### Stored data
(** ** The structures in storage *)

Record spool_header_t : Type := {
  h_magic : Z;
  h_version : Z;
  h_slots : Z;
  h_record_size : Z;
  h_sequence_floor : Z;
  h_header_crc : Z;
  h_committed : Z;
  h_reserved : Z;
}.

Record spool_record_t : Type := {
  rec_magic : Z;
  rec_version : Z;
  rec_length : Z;
  rec_sequence : Z;
  rec_data_crc : Z;
  rec_priority : Z;
  rec_event_type : Z;
  rec_reserved : Z;
  rec_header_crc : Z;
  rec_state : Z;
  rec_retry_bits : Z;
  rec_reserved_after_state : Z;
}.

Definition spool_header_layout : list nat := [4; 2; 2; 4; 4; 4; 1; 3]%nat.
Definition spool_record_layout : list nat := [4; 2; 2; 4; 4; 1; 1; 2; 4; 1; 1; 2]%nat.
Definition spool_header_size : Z := 24.
Definition spool_record_bytes : Z := 28.
Definition offset_committed : Z := 20.
Definition offset_state : Z := 24.
Definition offset_retry_bits : Z := 25.

Definition spool_header_pack (h : spool_header_t) : list Z :=
  pack spool_header_layout
    [h_magic h; h_version h; h_slots h; h_record_size h; h_sequence_floor h; h_header_crc h; h_committed h;
     h_reserved h].

Definition spool_header_unpack (bs : list Z) : spool_header_t :=
  match unpack spool_header_layout bs with
  | [m; v; s; z; f; c; k; r] =>
      {| h_magic := m; h_version := v; h_slots := s; h_record_size := z; h_sequence_floor := f;
         h_header_crc := c; h_committed := k; h_reserved := r |}
  | _ => {| h_magic := 0; h_version := 0; h_slots := 0; h_record_size := 0; h_sequence_floor := 0;
            h_header_crc := 0; h_committed := 0; h_reserved := 0 |}
  end.

Definition spool_record_pack (r : spool_record_t) : list Z :=
  pack spool_record_layout
    [rec_magic r; rec_version r; rec_length r; rec_sequence r; rec_data_crc r; rec_priority r; rec_event_type r;
     rec_reserved r; rec_header_crc r; rec_state r; rec_retry_bits r; rec_reserved_after_state r].

Definition spool_record_unpack (bs : list Z) : spool_record_t :=
  match unpack spool_record_layout bs with
  | [m; v; n; s; d; p; t; z; c; k; b; y] =>
      {| rec_magic := m; rec_version := v; rec_length := n; rec_sequence := s; rec_data_crc := d;
         rec_priority := p; rec_event_type := t; rec_reserved := z; rec_header_crc := c; rec_state := k;
         rec_retry_bits := b; rec_reserved_after_state := y |}
  | _ => {| rec_magic := 0; rec_version := 0; rec_length := 0; rec_sequence := 0; rec_data_crc := 0;
            rec_priority := 0; rec_event_type := 0; rec_reserved := 0; rec_header_crc := 0; rec_state := 0;
            rec_retry_bits := 0; rec_reserved_after_state := 0 |}
  end.

(** ** Layout *)

Definition record_size : Z := spool_record_bytes + LS_MAX_EVENT_SIZE.

Definition raw_storage_size : Z :=
  if SIZE_MAX / LS_SPOOL_MAX_RECORDS <? record_size then 0
  else
    match add_size 0 (record_size * LS_SPOOL_MAX_RECORDS) with
    | None => 0
    | Some records => default 0 (add_size spool_header_size records)
    end.

Definition slot_offset (index : Z) : Z := spool_header_size + index * record_size.

Definition ls_spool_storage_size : Z :=
  let size := raw_storage_size in
  if size =? 0 then 0
  else
    let remainder := size mod LS_STORAGE_MAX_WRITE_SIZE in
    if remainder =? 0 then size
    else if SIZE_MAX - (LS_STORAGE_MAX_WRITE_SIZE - remainder) <? size then 0
    else size + LS_STORAGE_MAX_WRITE_SIZE - remainder.
Lemma on_boot_inv {A} (f : st (@bstate E W D) A) p a p' : on_boot f p = (a, p') ->
  f (boot_within p) = (a, boot_within p') /\ snd (ram p') = snd (ram p).
Proof. unfold on_boot. destruct (f _) as [a0 [fl [m d]]]. by intros [= <- <-]. Qed.
End Within.

(** ** The record as bytes *)

Definition boot_part_ok (b : boot_part) : Prop := Forall2 fits boot_layout (boot_values b).
Definition update_part_ok (u : update_part) : Prop := Forall2 fits update_layout (update_values u).
Definition provision_part_ok (v : provision_part) : Prop := Forall2 fits provision_layout (provision_values v).

Lemma boot_of_values b rest : boot_part_ok b -> boot_of (unpack boot_layout (pack boot_layout (boot_values b) ++ rest)) = b.
Proof. intros H. rewrite unpack_pack by done. by destruct b. Qed.

Lemma update_of_values u rest : update_part_ok u ->
  update_of (unpack update_layout (pack update_layout (update_values u) ++ rest)) = u.
Proof. intros H. rewrite unpack_pack by done. by destruct u. Qed.

Lemma provision_of_values v rest : provision_part_ok v ->
  provision_of (unpack provision_layout (pack provision_layout (provision_values v) ++ rest)) = v.
Proof. intros H. rewrite unpack_pack by done. by destruct v. Qed.

Record persistent_ok (s : ls_persistent_boot_t) : Prop := {
  po_magic : is_u32 (pb_magic s);
  po_version : is_u32 (pb_version s);
  po_boot : boot_part_ok (pb_boot s);
  po_update : update_part_ok (pb_update s);
  po_provision : provision_part_ok (pb_provision s);
  po_crc : is_u32 (pb_crc s);
}.

Lemma boot_roundtrip s : persistent_ok s -> boot_unpack (boot_pack s) = s.
Proof.
  intros [H1 H2 H3 H4 H5 H6]. unfold boot_unpack, read_u32.
  change (slice 0 4 (boot_pack s)) with (le 4 (pb_magic s)). change (slice 4 4 (boot_pack s)) with (le 4 (pb_version s)).
  change (slice 8 32 (boot_pack s)) with (pack boot_layout (boot_values (pb_boot s))).
  change (slice 40 24 (boot_pack s)) with (pack update_layout (update_values (pb_update s))).
  change (slice 64 20 (boot_pack s)) with (pack provision_layout (provision_values (pb_provision s))).
  change (slice 84 4 (boot_pack s)) with (le 4 (pb_crc s)).
  rewrite <- (app_nil_r (pack boot_layout _)), <- (app_nil_r (pack update_layout _)),
    <- (app_nil_r (pack provision_layout _)).
  rewrite boot_of_values, update_of_values, provision_of_values, !le_get_le4 by done. by destruct s.
Qed.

### Task objective
The lines above, starting at the one with "Proof. intros H. rewrite unpack_pack by done. by destruct b." and ending at the one with "change (slice 8 32", are the only ones to return, exactly as written.

### Result
Proof. intros H. rewrite unpack_pack by done. by destruct b. Qed.

Lemma update_of_values u rest : update_part_ok u ->
  update_of (unpack update_layout (pack update_layout (update_values u) ++ rest)) = u.
Proof. intros H. rewrite unpack_pack by done. by destruct u. Qed.

Lemma provision_of_values v rest : provision_part_ok v ->
  provision_of (unpack provision_layout (pack provision_layout (provision_values v) ++ rest)) = v.
Proof. intros H. rewrite unpack_pack by done. by destruct v. Qed.

Record persistent_ok (s : ls_persistent_boot_t) : Prop := {
  po_magic : is_u32 (pb_magic s);
  po_version : is_u32 (pb_version s);
  po_boot : boot_part_ok (pb_boot s);
  po_update : update_part_ok (pb_update s);
  po_provision : provision_part_ok (pb_provision s);
  po_crc : is_u32 (pb_crc s);
}.

Lemma boot_roundtrip s : persistent_ok s -> boot_unpack (boot_pack s) = s.
Proof.
  intros [H1 H2 H3 H4 H5 H6]. unfold boot_unpack, read_u32.
  change (slice 0 4 (boot_pack s)) with (le 4 (pb_magic s)). change (slice 4 4 (boot_pack s)) with (le 4 (pb_version s)).
  change (slice 8 32 (boot_pack s)) with (pack boot_layout (boot_values (pb_boot s))).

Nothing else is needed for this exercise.